Quick question: What’s the first line of the paragraph immediately preceeding this one? If your answer is, “Want to know,” you’re running a Microsoft browser. If your answer is “Internet Exploiter users can’t read this paragraph,” you’re not. There are two paragraphs here nested in non-standard tags. Browsers not made in Redmond correctly ignore this tag and display the text.

There are plenty of sites on the Web that ignore non-IE browsers for no good reason, and who could easily support everything by just following industry standards.

So, for security, what’s wrong with .htaccess files? They work, they’re easy to use, and they don’t tie you to any particular OS or browser on the client side. Especially on a corporate intranet, they’re great.
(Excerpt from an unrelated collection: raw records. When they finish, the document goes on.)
(* ===== verification/ReduceLaws.v ===== *)
(** * What the fan-in guarantees

    The branches of a reducer are what a reference from outside the map collects, as long as no failed
    item has committed its producer; a vote is counted against the cohort, so a branch that is missing
    counts against it. *)

From stdpp Require Import sorting.
From S2P Require Import Prelude GoNum Sort GoJson GoStruct TmplLexer TmplParser TmplSlots TmplEval RetryPolicy EnginePath GoPath.
From S2P Require Import StateBlobs StateLog EngineEvents RunState EngineFold Journal Ir IrShape Commit Scope Artifacts Containers RetryLoop Steps Contracts Exports Runtimes Interp Call InterpLaws InterpFold MapRun Reduce.

(** ** Shapes *)

Lemma mapPosition_gateless segs : ∀ i found k, mapPosition segs i found = Some k → Forall (λ x, HasPrefix x "gate[" = false) segs.
Proof.
  induction segs as [|x segs IH]; intros i found k; [constructor|]. cbn [mapPosition].
  destruct (HasPrefix x "map[") eqn:Em.
  - destruct found; [done|]. intros H. constructor; [|by eapply IH].
    apply prefix_spec in Em as [t ->]. reflexivity.
  - destruct (HasPrefix x "gate[") eqn:Eg; [done|]. cbn [orb]. destruct (HasPrefix x "loop["); [done|]. intros H. constructor; [done|by eapply IH].
Qed.
Lemma gatePrefixSegs_none segs : Forall (λ x, HasPrefix x "gate[" = false) segs → gatePrefixSegs segs = None.
Proof. induction 1 as [|x segs Hx _ IH]; [done|]. cbn [gatePrefixSegs]. by rewrite IH, Hx. Qed.
Lemma shape_gateless p m suffix : SingleMapBodyShape p = Some (m, suffix) → gateScopePrefix suffix = None.
Proof.
  unfold SingleMapBodyShape. destruct (mapPosition (SplitDot p) 0 None) as [i|] eqn:E; [|done]. destruct (String.eqb _ _); [|done].
  intros [= _ <-]. apply mapPosition_gateless in E. unfold gateScopePrefix.
  assert (Hl : Forall (λ x, lacks "." x = true) (drop (S (S i)) (SplitDot p))) by apply Forall_drop, Split_lacks.
  apply (Forall_drop _ (S (S i))) in E. revert E Hl. generalize (drop (S (S i)) (SplitDot p)). intros l E Hl.
  rewrite gatePrefixSegs_none; [done|]. unfold SplitDot, JoinDot. destruct l as [|x l]; [by repeat constructor|]. by rewrite Split_Join.
Qed.

(** ** Branches *)

Lemma entry_set_new {A} k (v : A) l : k ∉ l.*1 → entry_set k v l = l ++ [(k, v)].
Proof.
  induction l as [|[k' v'] l IH]; intros Hk; [done|]. cbn in Hk |- *. apply not_elem_of_cons in Hk as [Hne Hk].
  apply String.eqb_neq in Hne as ->. by rewrite IH.
Qed.
Lemma mergeOutputs_acc o : ∀ acc, NoDup (acc.*1 ++ o.*1) → mergeOutputs acc (Some o) = acc ++ o.
Proof.
  unfold mergeOutputs. cbn [default]. induction o as [|[k v] o IH]; intros acc Hn; cbn; [by rewrite app_nil_r|].
  rewrite entry_set_new.
  - rewrite IH; [by rewrite <- app_assoc|]. rewrite fmap_app, <- app_assoc. exact Hn.
  - apply NoDup_app in Hn as (_ & Hd & _). intros Hin. apply (Hd k Hin). left.
Qed.
Lemma mergeOutputs_nil o : NoDup o.*1 → mergeOutputs [] (Some o) = o.
Proof. intros Hn. by rewrite mergeOutputs_acc. Qed.

Lemma itemBodyStepPath_plain rs mapPath n suffix : gateScopePrefix suffix = None →
  itemBodyStepPath rs mapPath n suffix = Some (ItemStepPath mapPath n suffix).
Proof. unfold itemBodyStepPath. by intros ->. Qed.

(** One producer without named files. *)
Lemma branchOf_single rs wf mapPath n suffix : gateScopePrefix suffix = None →
  branchOf rs wf mapPath n [MkProducer suffix []] None =
  Ok ((λ nr, MkBranch n (mergeOutputs [] (nrOutputs nr)) ∅) <$> LookupCompleted rs (ItemStepPath mapPath n suffix)).
Proof.
  intros Hg. cbn [branchOf rpSuffix]. rewrite itemBodyStepPath_plain by done. cbn [mbind option_bind].
  by destruct (LookupCompleted rs _).
Qed.

(** A smaller filter as long as a larger one is the same. *)
Lemma filter_full {A} (P Q : A → bool) l : (∀ x, x ∈ l → P x = true → Q x = true) →
  (length (List.filter P l) ≤ length (List.filter Q l))%nat ∧
  (length (List.filter P l) = length (List.filter Q l) → ∀ x, x ∈ l → Q x = true → P x = true).
Proof.
  induction l as [|x l IH]; intros Hpq; [split; [done|by intros _ x ?%not_elem_of_nil]|].
  destruct IH as [Hle Heq]; [intros y Hy; apply Hpq; by right|]. cbn [List.filter].
  destruct (P x) eqn:Ep; [rewrite (Hpq x ltac:(left) Ep)|destruct (Q x) eqn:Eq]; cbn [length].
  - split; [lia|]. intros He y [->|Hy]%elem_of_cons Hq; [done|]. apply Heq; [lia|done|done].
  - split; [lia|]. intros. lia.
  - split; [done|]. intros He y [->|Hy]%elem_of_cons Hq; [congruence|]. by apply Heq.
Qed.
Lemma passed_notPruned mr : passedItem mr = true → notPruned mr = true.
Proof. unfold notPruned, passedItem. by intros ->%String.eqb_eq. Qed.


(** An item whose producer has committed. *)
Definition committedItem (rs : RunState) (mapPath suffix : string) (mr : MapItemRecord) : bool :=
  bool_decide (is_Some (LookupCompleted rs (ItemStepPath mapPath (mrN mr) suffix))).

Lemma items_agree rs wf sc mapPath suffix id items : gateScopePrefix suffix = None → scRs sc = rs →
  (∀ mr nr, mr ∈ items → LookupCompleted rs (ItemStepPath mapPath (mrN mr) suffix) = Some nr → ∃ o, nrOutputs nr = Some o ∧ NoDup o.*1) →
  let P mr := passedItem mr && committedItem rs mapPath suffix mr in
  let Q mr := notPruned mr && committedItem rs mapPath suffix mr in
  ∃ bs vs, collectItems rs wf mapPath [MkProducer suffix []] items = Ok bs ∧
        itemOutputs sc notPruned mapPath suffix id [] items = Ok vs ∧
        length bs = length (List.filter P items) ∧ length vs = length (List.filter Q items) ∧
        ((∀ mr, mr ∈ items → Q mr = true → P mr = true) → vs = map (VMap ∘ rbOutputs) bs).
Proof.
  intros Hg Hrs. induction items as [|mr items IH]; intros Hi P Q; [by exists [], []|].
  destruct IH as (bs & vs & Hb & Ho & Lb & Lv & He); [intros mr' nr Hin; apply Hi; by right|]. fold P in Lb, He. fold Q in Lv, He.
  cbn [collectItems itemOutputs List.filter]. rewrite Hrs, branchOf_single, Hb, Ho by done. cbn [res_bind].
  specialize (Hi mr). assert (He' : (∀ mr', mr' ∈ mr :: items → Q mr' = true → P mr' = true) → vs = map (VMap ∘ rbOutputs) bs).
  { intros H. apply He. intros mr' Hin. apply H. by right. }
  unfold P at 1, Q at 1, committedItem. destruct (LookupCompleted rs _) as [nr|] eqn:El; cbn [fmap option_fmap option_map].
  - destruct (Hi nr ltac:(left) eq_refl) as (o & Hno & Hd). rewrite Hno, mergeOutputs_nil by done. rewrite bool_decide_true by done.
    rewrite !andb_true_r. destruct (passedItem mr) eqn:Ep; cbn [negb].
    + rewrite (passed_notPruned _ Ep). cbn. rewrite Hno. eexists _, _. do 2 (split; [reflexivity|]). split; [cbn; by rewrite Lb|]. split; [cbn; by rewrite Lv|].
      intros H. by rewrite (He' H).
    + destruct (notPruned mr) eqn:Ek; [|by exists bs, vs]. cbn. rewrite Hno. eexists _, _. do 2 (split; [reflexivity|]). split; [done|]. split; [cbn; by rewrite Lv|].
      intros H. specialize (H mr ltac:(left)). unfold P, Q, committedItem in H. rewrite El, Ep, Ek, bool_decide_true in H by done. by discriminate H.
  - rewrite bool_decide_false by (by intros [? ?]). rewrite !andb_false_r.
    destruct (passedItem mr); cbn [negb]; destruct (notPruned mr); by exists bs, vs.
Qed.

(** ** Votes *)

Lemma entry_get_set {A} k k' (v : A) l : entry_get k (entry_set k' v l) = if String.eqb k k' then Some v else entry_get k l.
Proof.
  induction l as [|[k2 v2] l IH]; cbn; [done|]. destruct (String.eqb_spec k' k2) as [<-|Hne]; cbn.
  - by destruct (String.eqb k k').
  - rewrite IH. destruct (String.eqb_spec k k2) as [->|]; [|done]. apply not_eq_sym, String.eqb_neq in Hne. by rewrite Hne.
Qed.

Definition reservedVerdict (field : string) : bool := mem field ["votes"; "agree"; "votes_detail"].
Lemma quorumOutput_get r branches cohort : reservedVerdict (rdField r) = false →
  entry_get (rdField r) (quorumOutput r branches cohort) =
    Some (VBool (quorumThreshold (rdQuorum r) cohort <=? agreeCount (rdField r) branches)%Z) ∧
  entry_get "votes" (quorumOutput r branches cohort) = Some (VInt cohort) ∧
  entry_get "agree" (quorumOutput r branches cohort) = Some (VInt (agreeCount (rdField r) branches)) ∧
  entry_get "votes_detail" (quorumOutput r branches cohort) = Some (VMaps (votesDetail branches)).
Proof.
  unfold reservedVerdict. cbn [mem]. rewrite !orb_false_iff. intros (H1 & H2 & H3 & _).
  unfold quorumOutput. cbn [foldl fst snd]. rewrite !entry_get_set, H1, H2, H3, String.eqb_refl. by repeat split.
Qed.

(** The vote of an item, read off the committed outputs of the steps of its body: the last step that
    has the field counts, and only [true] is a yes. *)
Definition bodyOutputs (rs : RunState) (mapPath : string) (ps : list reduceBodyProducer) (n : Z) : list (string * value) :=
  flat_map (λ p, match itemBodyStepPath rs mapPath n (rpSuffix p) ≫= LookupCompleted rs with
                 | Some nr => default [] (nrOutputs nr)
                 | None => []
                 end) ps.
Definition lastValue (field : string) (o : list (string * value)) : option value :=
  snd <$> last (List.filter (λ kv, String.eqb field kv.1) o).
Definition votedYes (rs : RunState) (mapPath : string) (body : NodeList) (field : string) (mr : MapItemRecord) : bool :=
  match lastValue field (bodyOutputs rs mapPath (bodyProducers body) (mrN mr)) with Some (VBool b) => b | _ => false end.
For layout, what’s wrong with sticking with standard XHTML and CSS? It’s easy to create beautiful pages that look beautiful in any modern browser (not just the one you happen to have installed on your machine), and remain perfectly readable in text browsers and ancient versions of the old standbys. Here’s a great tutorial on basic text styling, a more complete tutorial, some tips on converting existing content, and a site with several elegant layouts you can steal and adapt.

You can even do a cool trick to give your users a choice between your design and the preferences they set in browser setup.

It’s not incredbily difficult to make a layout that looks extremely good and is easy to navigate, plus is readable on all browsers, plus allows the user to gracefully resize it. The end result is files that are smaller than old-school HTML, so the pages download and render faster.

XHTML and CSS are all the rage now, with tutorials in the popular press, and with bloggers flocking to it. It goes a long way towards solving the complaints I had about HTML when I was learning it (let’s face it, when you’re used to designing in QuarkXPress, HTML 3.0 is just plain clunky) so talented designers can do some really impressive things with it.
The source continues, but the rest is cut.